One such example of a “newer” ASTM test method regarding corrosion is ASTM C1617 (cited above). This test method has been adopted into several, but not all, insulation material standards. As these standards frequently take extensive amounts of time to gain consensus within each committee, the absence of a particular test method should not call into question the corrosion performance of any insulation standards that do not yet reference the test.

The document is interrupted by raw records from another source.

Lemma setNumber_stale_bounds_overrun_witness :
  maxValue 2 < 500
  ∧ (∃ out,
       findDigits 2 (Some (maxValue 4, minValue 4)) 500 0 (replicate 2 0)
         = Some (Some (maxValue 4, minValue 4), out)
       ∧ out !! 0%nat = Some (500 `div` 10 ^ (Z.of_nat 2 - 1))
       ∧ load digitCodeMap (500 `div` 10 ^ (Z.of_nat 2 - 1)) = None)
  ∧ setNumber (Some (maxValue 4, minValue 4)) (driver world_4_2) 500 0
    = None.
Proof.
  apply (setNumber_stale_bounds_overrun (driver world_4_2) 4 500 0);
    [simpl; lia | simpl; lia
     | split; [apply Z.leb_le | apply Z.ltb_lt]; reflexivity
     | apply Z.leb_le; reflexivity].
Defined.

(** * Raw segment codes *)

Lemma copy_bytes_S n (src dst : list Z) :
  copy_bytes (S n) src dst
    = a ← copy_bytes n src dst; v ← src !! n; store a n v.
Proof. unfold copy_bytes. by rewrite seq_S, foldl_app. Qed.

Lemma copy_bytes_spec n : ∀ (src dst : list Z),
  copy_bytes n src dst
    = if decide ((n <= length src)%nat ∧ (n <= length dst)%nat)
      then Some (take n src ++ drop n dst) else None.
Proof.
  induction n as [|n IH]; intros src dst.
  - rewrite decide_True by (split; lia). by rewrite take_0, drop_0.
  - rewrite copy_bytes_S, IH.
    destruct (decide ((n <= length src)%nat ∧ (n <= length dst)%nat))
      as [[Hs Hd] | Hno]; [|by rewrite decide_False by lia].
    cbn [mbind option_bind].
    destruct (decide ((S n <= length src)%nat ∧ (S n <= length dst)%nat))
      as [[Hs' Hd'] | Hno].
    + destruct (lookup_lt_is_Some_2 src n ltac:(lia)) as [v Hv].
      rewrite Hv. cbn [mbind option_bind].
      assert (length (take n src) = n) as Hlt by (rewrite length_take; lia).
      rewrite store_Some by (rewrite length_app, Hlt, length_drop; lia).
      f_equal.
      rewrite insert_app_r_alt by lia. rewrite Hlt, Nat.sub_diag.
      rewrite (take_S_r _ _ _ Hv), <- app_assoc. f_equal.
      destruct (lookup_lt_is_Some_2 dst n ltac:(lia)) as [w Hw].
      by rewrite (drop_S _ _ _ Hw).
    + destruct (src !! n) as [v|] eqn:Hv; [|done].
      cbn [mbind option_bind]. apply lookup_lt_Some in Hv.
      unfold store. rewrite decide_False; [done|].
      rewrite length_app, length_take, length_drop. lia.
Qed.
(** * Strays Bengaluru (app.py): a shallow embedding of the request handlers

    The Flask application of [src/app.py] is modelled as pure functions over
    an explicit application state: the tables of the relational store, the
    upload folder, the flashed messages and a trace of the calls made to the
    external geocoder.  Handlers take a request and a state and return the
    next state together with a response.

    Conventions.
    - Python [str] is [string]; characters are compared by code point.
    - Python [float] coordinates are only stored, compared with [None] and
      copied into markers, never computed with: they are rationals written
      with the decimal literals of the source.
    - [app.logger] calls (and the helpers [send_notification],
      [post_to_twitter], [check_proximity], which only log) have no
      observable effect on the state and are left out. *)

From Stdlib Require Import QArith Ascii String.
From stdpp Require Import gmap strings list sorting pretty.

Close Scope Q_scope.

(** ** Text helpers: the [str] methods used by the source *)

Module Py.

Definition is_upper (c : ascii) : bool :=
  let n := nat_of_ascii c in (65 <=? n) && (n <=? 90).
Definition is_lower (c : ascii) : bool :=
  let n := nat_of_ascii c in (97 <=? n) && (n <=? 122).
Definition is_digit (c : ascii) : bool :=
  let n := nat_of_ascii c in (48 <=? n) && (n <=? 57).

(** [str.lower], on the ASCII letters.  No character outside ASCII
    lower-cases to a letter of an allowed extension or changes a match. *)
Definition lower_char (c : ascii) : ascii :=
  if is_upper c then ascii_of_nat (nat_of_ascii c + 32) else c.
Fixpoint lower (s : string) : string :=
  match s with
  | "" => ""
  | String c s' => String (lower_char c) (lower s')
  end.

(** [c in s] for a one-character [c]. *)
Fixpoint contains (c : ascii) (s : string) : bool :=
  match s with
  | "" => false
  | String a s' => if decide (a = c) then true else contains c s'
  end.

(** [s.rsplit(c, 1)]: [Some (head, tail)] around the last [c], [None]
    when [c] does not occur (Python then returns the one-element list). *)
Fixpoint rsplit1 (c : ascii) (s : string) : option (string * string) :=
  match s with
  | "" => None
  | String a s' =>
      match rsplit1 c s' with
      | Some (h, t) => Some (String a h, t)
      | None => if decide (a = c) then Some ("", s') else None
      end
  end.

(** [s.replace(c, d)] for one-character [c] and [d]. *)
Fixpoint replace (c d : ascii) (s : string) : string :=
  match s with
  | "" => ""
  | String a s' => String (if decide (a = c) then d else a) (replace c d s')
  end.

(** Whitespace of [str.split()] with no argument, within ASCII. *)
Definition is_space (c : ascii) : bool :=
  let n := nat_of_ascii c in
  ((9 <=? n) && (n <=? 13)) || ((28 <=? n) && (n <=? 32)).

(** [s.split()]: the maximal runs of non-whitespace characters. *)
Fixpoint split_go (cur : option string) (s : string) : list string :=
  match s with
  | "" => option_list (String.rev <$> cur)
  | String a s' =>
      if is_space a
      then option_list (String.rev <$> cur) ++ split_go None s'
      else split_go (Some (String a (default "" cur))) s'
  end.
Definition split : string → list string := split_go None.

(** [sep.join(l)]. *)
Fixpoint join (sep : string) (l : list string) : string :=
  match l with
  | [] => ""
  | [w] => w
  | w :: l' => w +:+ sep +:+ join sep l'
  end.

Fixpoint filter (p : ascii → bool) (s : string) : string :=
  match s with
  | "" => ""
  | String a s' => if p a then String a (filter p s') else filter p s'
  end.

(** [s.lstrip(chars)], [s.rstrip(chars)] and [s.strip(chars)]. *)
Fixpoint lstrip (p : ascii → bool) (s : string) : string :=
  match s with
  | "" => ""
  | String a s' => if p a then lstrip p s' else s
  end.
Fixpoint rstrip (p : ascii → bool) (s : string) : string :=
  match s with
  | "" => ""
  | String a s' =>
      match rstrip p s' with
      | "" => if p a then "" else String a ""
      | t => String a t
      end
  end.
Definition strip (p : ascii → bool) (s : string) : string :=
  rstrip p (lstrip p s).

(** [s.split(c)[0]]: the part before the first [c]. *)
Fixpoint before_first (c : ascii) (s : string) : string :=
  match s with
  | "" => ""
  | String a s' => if decide (a = c) then "" else String a (before_first c s')
  end.

Definition upper_char (c : ascii) : ascii :=
  if is_lower c then ascii_of_nat (nat_of_ascii c - 32) else c.
Fixpoint upper (s : string) : string :=
  match s with
  | "" => ""
  | String c s' => String (upper_char c) (upper s')
  end.

(** [str(n).zfill(w)] for a natural number [n]. *)
Definition zfill (w : nat) (s : string) : string :=
  string_of_list_ascii (replicate (w - String.length s) "0"%char) +:+ s.

End Py.

(** ** [allowed_file] *)

Definition ALLOWED_EXTENSIONS : gset string := {[ "png"; "jpg"; "jpeg"; "gif" ]}.

(** [return '.' in filename and
            filename.rsplit('.', 1)[1].lower() in ALLOWED_EXTENSIONS] *)
Definition allowed_file (filename : string) : bool :=
  Py.contains "." filename &&
  match Py.rsplit1 "." filename with
  | Some (_, ext) => bool_decide (Py.lower ext ∈ ALLOWED_EXTENSIONS)
  | None => false
  end.

(** ** [werkzeug.utils.secure_filename]

    The library function the report intake calls on an accepted file name.
    Two things of the platform are parameters: [nfkd_ascii] stands for
    [unicodedata.normalize("NFKD", s).encode("ascii", "ignore").decode("ascii")]
    (the identity on ASCII file names) and [os_nt] for [os.name == "nt"],
    which fixes [os.sep] and [os.path.altsep]. *)

Section Platform.

Variable nfkd_ascii : string → string.
Variable os_nt : bool.

Definition os_sep : ascii := if os_nt then "\"%char else "/"%char.
Definition os_altsep : option ascii := if os_nt then Some "/"%char else None.

(** The complement of [_filename_ascii_strip_re = [^A-Za-z0-9_.-]]. *)
Definition filename_char (c : ascii) : bool :=
  Py.is_upper c || Py.is_lower c || Py.is_digit c ||
  bool_decide (c = "_"%char) || bool_decide (c = "."%char) ||
  bool_decide (c = "-"%char).

Definition dot_or_underscore (c : ascii) : bool :=
  bool_decide (c = "."%char) || bool_decide (c = "_"%char).

Definition windows_device_files : gset string :=
  {[ "CON"; "PRN"; "AUX"; "NUL";
     "COM0"; "COM1"; "COM2"; "COM3"; "COM4";
     "COM5"; "COM6"; "COM7"; "COM8"; "COM9";
     "LPT0"; "LPT1"; "LPT2"; "LPT3"; "LPT4";
     "LPT5"; "LPT6"; "LPT7"; "LPT8"; "LPT9" ]}.

Definition secure_filename (filename : string) : string :=
  let filename := nfkd_ascii filename in
  let filename := Py.replace os_sep " " filename in
  let filename :=
    match os_altsep with
    | Some sep => Py.replace sep " " filename
    | None => filename
    end in
  let filename :=
    Py.strip dot_or_underscore
      (Py.filter filename_char (Py.join "_" (Py.split filename))) in
  if os_nt && negb (bool_decide (filename = "")) &&
     bool_decide (Py.upper (Py.before_first "." filename) ∈ windows_device_files)
  then "_" +:+ filename
  else filename.

End Platform.

(** ** [datetime]: the values, [strptime] and [strftime] *)

Module datetime.

Local Open Scope N_scope.

Record t := mk {
  year : N; month : N; day : N;
  hour : N; minute : N; second : N
}.

Global Instance eq_dec : EqDecision t.
Proof. solve_decision. Defined.

Definition is_leap (y : N) : bool :=
  (y mod 4 =? 0) && (negb (y mod 100 =? 0) || (y mod 400 =? 0)).

Definition days_in_month (y m : N) : N :=
  match m with
  | 2 => if is_leap y then 29 else 28
  | 4 | 6 | 9 | 11 => 30
  | _ => 31
  end.

(** The range checks of the [datetime] constructor (MINYEAR is 1). *)
Definition valid (d : t) : bool :=
  (1 <=? year d) && (year d <=? 9999) &&
  (1 <=? month d) && (month d <=? 12) &&
  (1 <=? day d) && (day d <=? days_in_month (year d) (month d)) &&
  (hour d <=? 23) && (minute d <=? 59) && (second d <=? 59).

Definition digit (c : ascii) : option N :=
  if Py.is_digit c then Some (N_of_ascii c - 48) else None.

(** The field patterns of [_strptime].  Each returns the ways its regular
    expression can match a prefix of the input, in the order in which the
    backtracking matcher tries them, with the field's value and the rest
    of the input.  [\d] is taken on the ASCII digits. *)

(** [%Y]: [\d\d\d\d] *)
Definition field_Y (s : list ascii) : list (N * list ascii) :=
  match s with
  | a :: b :: c :: d :: r =>
      match digit a, digit b, digit c, digit d with
      | Some a, Some b, Some c, Some d => [(1000 * a + 100 * b + 10 * c + d, r)]
      | _, _, _, _ => []
      end
  | _ => []
  end.

(** One or two leading digits of the input, as numbers. *)
Definition two (s : list ascii) : option (N * N * list ascii) :=
  match s with
  | a :: b :: r =>
      match digit a, digit b with
      | Some a, Some b => Some (a, b, r)
      | _, _ => None
      end
  | _ => None
  end.
Definition one (s : list ascii) : option (N * list ascii) :=
  match s with
  | a :: r => match digit a with Some a => Some (a, r) | None => None end
  | _ => None
  end.

Definition when {A} (b : bool) (x : A) : list A := if b then [x] else [].

(** [%m]: [1[0-2]|0[1-9]|[1-9]] *)
Definition field_m (s : list ascii) : list (N * list ascii) :=
  match two s with
  | Some (a, b, r) =>
      when ((a =? 1) && (b <=? 2)) (10 + b, r) ++
      when ((a =? 0) && (1 <=? b)) (b, r)
  | None => []
  end ++
  match one s with
  | Some (a, r) => when (1 <=? a) (a, r)
  | None => []
  end.

(** [%d]: [3[0-1]|[1-2]\d|0[1-9]|[1-9]| [1-9]] *)
Definition field_d (s : list ascii) : list (N * list ascii) :=
  match two s with
  | Some (a, b, r) =>
      when ((a =? 3) && (b <=? 1)) (30 + b, r) ++
      when ((1 <=? a) && (a <=? 2)) (10 * a + b, r) ++
      when ((a =? 0) && (1 <=? b)) (b, r)
  | None => []
  end ++
  match one s with
  | Some (a, r) => when (1 <=? a) (a, r)
  | None => []
  end ++
  match s with
  | " "%char :: s' =>
      match one s' with
      | Some (a, r) => when (1 <=? a) (a, r)
      | None => []
      end
  | _ => []
  end.

(** [%H]: [2[0-3]|[0-1]\d|\d] *)
Definition field_H (s : list ascii) : list (N * list ascii) :=
  match two s with
  | Some (a, b, r) =>
      when ((a =? 2) && (b <=? 3)) (20 + b, r) ++
      when (a <=? 1) (10 * a + b, r)
  | None => []
  end ++
  match one s with
  | Some (a, r) => [(a, r)]
  | None => []
  end.

(** [%M]: [[0-5]\d|\d] *)
Definition field_M (s : list ascii) : list (N * list ascii) :=
  match two s with
  | Some (a, b, r) => when (a <=? 5) (10 * a + b, r)
  | None => []
  end ++
  match one s with
  | Some (a, r) => [(a, r)]
  | None => []
  end.

(** A literal character of the format; the pattern is compiled with
    [IGNORECASE]. *)
Definition lit (c : ascii) (s : list ascii) : list (list ascii) :=
  match s with
  | a :: r => when (bool_decide (Py.lower_char a = Py.lower_char c)) r
  | [] => []
  end.

(** All matches of the pattern of ['%Y-%m-%dT%H:%M'] against a prefix of
    the input, first match first. *)
Definition matches (s : list ascii) : list (t * list ascii) :=
  '(Y, s) ← field_Y s;
  s ← lit "-" s;
  '(m, s) ← field_m s;
  s ← lit "-" s;
  '(d, s) ← field_d s;
  s ← lit "T" s;
  '(H, s) ← field_H s;
  s ← lit ":" s;
  '(M, s) ← field_M s;
  [(mk Y m d H M 0, s)].

(** [datetime.strptime(s, '%Y-%m-%dT%H:%M')]; [None] is [ValueError]:
    no match, unconverted data after the match, or a date out of range. *)
Definition strptime (s : string) : option t :=
  match matches (list_ascii_of_string s) with
  | (d, []) :: _ => if valid d then Some d else None
  | _ => None
  end.

(** [d.strftime("%Y-%m")].  The formatting is that of the C library:
    with glibc [%Y] is the year in decimal without padding, so that the
    year 999 prints as [999], and [%m] is the month on two digits. *)
Definition strftime_Ym (d : t) : string :=
  pretty (year d) +:+ "-" +:+ Py.zfill 2 (pretty (month d)).

End datetime.

(** ** The models (tables of the relational store) *)

Module User.
Record t := mk {
  id : nat;
  username : string;   (* unique, not null *)
  password : string;
  email : string;      (* unique, not null *)
  role : string;
  points : Z
}.
Definition add_points (n : Z) (u : t) : t :=
  mk (id u) (username u) (password u) (email u) (role u) (points u + n).
End User.
(** Taking one action out of a thread takes it out of the whole. *)
Lemma concat_lookup_cons {A} (threads : list (list A)) i a t :
  threads !! i = Some (a :: t) ->
  concat threads ≡ₚ a :: concat (<[i := t]> threads).
Proof.
  revert i. induction threads as [|t0 threads IH]; intros [|i] Hi;
    simplify_eq/=; [done|].
  rewrite (IH i Hi). symmetry. apply Permutation_middle.
Qed.

(** An interleaving holds the actions of the threads, each once. *)
Lemma Interleaving_Permutation {A} (threads : list (list A)) sched :
  Interleaving threads sched -> sched ≡ₚ concat threads.
Proof.
  induction 1 as [threads Hnil|threads i a t sched Hi _ IH].
  - induction Hnil as [|? ? -> _ IH]; [done|]. apply IH.
  - by rewrite (concat_lookup_cons _ _ _ _ Hi), IH.
Qed.

(** One thread after the other is an interleaving. *)
Lemma Interleaving_concat {A} (threads : list (list A)) :
  Interleaving threads (concat threads).
Proof.
  assert (Hgen : forall done todo : list (list A),
             Forall (fun t => t = []) done ->
             Interleaving (done ++ todo) (concat todo)).
  { intros done todo Hdone. revert done Hdone.
    induction todo as [|t todo IH]; intros done Hdone.
    - rewrite (right_id_L [] (++)). by constructor.
    - simpl. induction t as [|a t IHt].
      + simpl. rewrite (cons_middle [] done todo), (assoc_L (++)).
        apply IH. apply Forall_app. split; [done|by constructor].
      + simpl. apply (Interleaving_step _ (length done) a t).
        * by rewrite list_lookup_middle.
        * replace (length done) with (length done + 0)%nat by lia.
          rewrite insert_app_r. apply IHt. }
  apply (Hgen [] threads). constructor.
Qed.

Lemma concat_valid : validSchedule (@concat Action).
Proof. intros threads. apply Interleaving_concat. Qed.

(** The events of a list of actions, in order. *)
Definition emitted (acts : list Action) : list Event :=
  omap (fun a => match a with Emit e => Some e | SetError => None end) acts.

Lemma foldl_perform acts flag out :
  foldl perform (flag, out) acts
  = (flag || bool_decide (SetError ∈ acts), out ++ emitted acts).
Proof.
  revert flag out. induction acts as [|a acts IH]; intros flag out.
  - simpl. by rewrite orb_false_r, (right_id_L [] (++)).
  - destruct a as [e|]; simpl; rewrite IH.
    + f_equal.
      * f_equal. apply bool_decide_ext. split; [by right|].
        by intros [[=]|?]%elem_of_cons.
      * by rewrite <- (assoc_L (++)).
    + f_equal. by rewrite orb_true_r.
Qed.

Lemma elem_of_emitted e acts : e ∈ emitted acts <-> Emit e ∈ acts.
Proof.
  unfold emitted. rewrite list_elem_of_omap. split.
  - intros ([e'|] & Hin & [= ->]). done.
  - intros Hin. by exists (Emit e).
Qed.
Lemma dispatch_all_app (a b : list ToolCall) (st : RunState) :
  dispatch_all (a ++ b) st
  = match dispatch_all a st with
    | Next st' => dispatch_all b st'
    | flow => flow
    end.
Proof.
  revert st. induction a as [|tc a IH]; intros st; [reflexivity |].
  cbn [app dispatch_all]. destruct (dispatch st tc); [apply IH | reflexivity | reflexivity].
Qed.

(** A request whose payload the decoder can take goes on to the next. *)
Lemma dispatch_decodable (st : RunState) (tc : ToolCall) :
  decodable (tools (self st)) tc -> exists st', dispatch st tc = Next st'.
Proof.
  intros Hd. pose proof (dispatch_spec st tc) as H.
  destruct (dispatch st tc) as [st1 | | e st1]; [now exists st1 | destruct H |].
  destruct H as (_ & tool & Htool & He). destruct Hd as [Hnone | Hq].
  - congruence.
  - now destruct (Hq e).
Qed.

(** The same for a batch: the tool-result turns answer the requests one for
    one, in the order of the requests. *)
Lemma dispatch_all_spec (tcs : list ToolCall) (st : RunState) :
  Forall (decodable (tools (self st))) tcs ->
  exists st' new,
    dispatch_all tcs st = Next st'
    /\ history st' = (history st ++ new)%list
    /\ Forall2 (answers (tools (self st))) tcs (tool_results new).
Proof.
  revert st. induction tcs as [|tc tcs IH]; intros st Hd.
  - exists st, []. split; [reflexivity |]. split; [now rewrite app_nil_r | constructor].
  - inversion Hd as [|? ? Htc Htcs]. subst.
    pose proof (dispatch_spec st tc) as Hs. pose proof (dispatch_keeps st tc) as (_ & Ht & _).
    destruct (dispatch_decodable st tc Htc) as (st1 & H1). rewrite H1 in Hs, Ht.
    cbn [flow_state] in Ht. destruct Hs as (chunk & obs & Hh & Hr & Ha).
    rewrite <- Ht in Htcs. destruct (IH st1 Htcs) as (st' & new & H' & Hh' & Hf).
    exists st', (chunk ++ new)%list. cbn [dispatch_all]. rewrite H1.
    split; [exact H' |]. split; [now rewrite Hh', Hh, app_assoc |].
    rewrite tool_results_app, Hr. constructor; [exact Ha | now rewrite <- Ht].
Qed.

Lemma parse_keeps_agent (a : ReActAgent) (response_content : string) :
  snd (_parse_llm_response a response_content) = a.
Proof.
  unfold _parse_llm_response.
  repeat match goal with
         | |- context [if ?b then _ else _] => destruct b
         | |- context [match ?x with _ => _ end] => destruct x
         end; reflexivity.
Qed.

(** Every iteration makes one call, with the chat history as it stands. *)
Lemma iteration_sent (st : RunState) :
  sent (flow_state (iteration st)) = (sent st ++ [history st])%list.
Proof.
  unfold iteration.
  destruct (call_llm _ _ _ _) as [[tcs|content|content|content] w'].
  - now destruct (dispatch_all_keeps tcs (called st w')) as (-> & _).
  - destruct (_parse_llm_response _ _) as [[[]|] self']; reflexivity.
  - reflexivity.
  - reflexivity.
Qed.

Lemma iterate_sent (n : nat) (st st' : RunState) :
  iterate n st = Some st' -> length (sent st') = length (sent st) + n.
Proof.
  revert st. induction n as [|n IH]; intros st H; cbn [iterate] in H.
  - injection H as <-. lia.
  - pose proof (iteration_sent st) as Hs.
    destruct (iteration st) as [st1| |]; [| discriminate H | discriminate H].
    cbn [flow_state] in Hs. rewrite (IH _ H), Hs, length_app. simpl. lia.
Qed.

Lemma loop_sent (n : nat) (st : RunState) :
  length (sent (final (loop n st))) <= length (sent st) + n.
Proof.
  revert st. induction n as [|n IH]; intros st; cbn [loop].
  - simpl. lia.
  - pose proof (iteration_sent st) as Hs.
    destruct (iteration st) as [st1|exit result st1|e st1]; cbn [flow_state] in Hs.
    + specialize (IH st1). rewrite Hs, length_app in IH. simpl in IH. lia.
    + cbn [final]. rewrite Hs, length_app. simpl. lia.
    + cbn [final]. rewrite Hs, length_app. simpl. lia.
Qed.

(** The loop after [k] iterations that went on. *)
Lemma loop_iterate (k n : nat) (st st' : RunState) :
  iterate k st = Some st' -> loop (k + n) st = loop n st'.
Proof.
  revert st. induction k as [|k IH]; intros st H; cbn [iterate] in H.
  - now injection H as <-.
  - cbn [Nat.add loop].
    destruct (iteration st) as [st1| |]; [| discriminate H | discriminate H].
    now apply IH.
Qed.

Lemma loop_exhausted (n : nat) (st st' : RunState) :
  iterate n st = Some st' -> loop n st = Returns ExitMaxSteps max_steps_reached st'.
Proof.
  intros H. rewrite <- (Nat.add_0_r n). now rewrite (loop_iterate n 0 st st' H).
Qed.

What is perhaps more important to note is that a “pass” for ASTM C1617 on different material data sheets may not necessarily mean the same level of performance. One must take the time to read the actual material standard to see what the passing criteria are because, as noted above, they can vary from one material standard to another. For instance, the ASTM C533 standard (cited above) section 12.1.12 states, “The Mass Loss Corrosion Rate . . . shall be equal to or less than . . . DI water.”Simply stated, that means that the material must be tested via the C1617 test method to determine whether or not it causes less corrosion than the DI water. However, the C547 material standard references the same C1617 test method, but the corrosion loss requirement reads, “Shall not exceed that of the 5-ppm chloride solution.” Clearly, a higher chloride control solution will cause more corrosion than DI water, so one must understand exactly where the bar is set in order to compare the various chemical formulations that either promote or inhibit aqueous corrosion of metals.
The insulation industry must lead the way in helping designers and facility owners directly face the costly battle against CUI. Industry members at all levels should educate themselves on the science behind corrosion and be able to logically explain how insulation plays a role. This would be a great way to increase credibility of the industry, help lower energy costs, and reduce CUI potential within affected systems.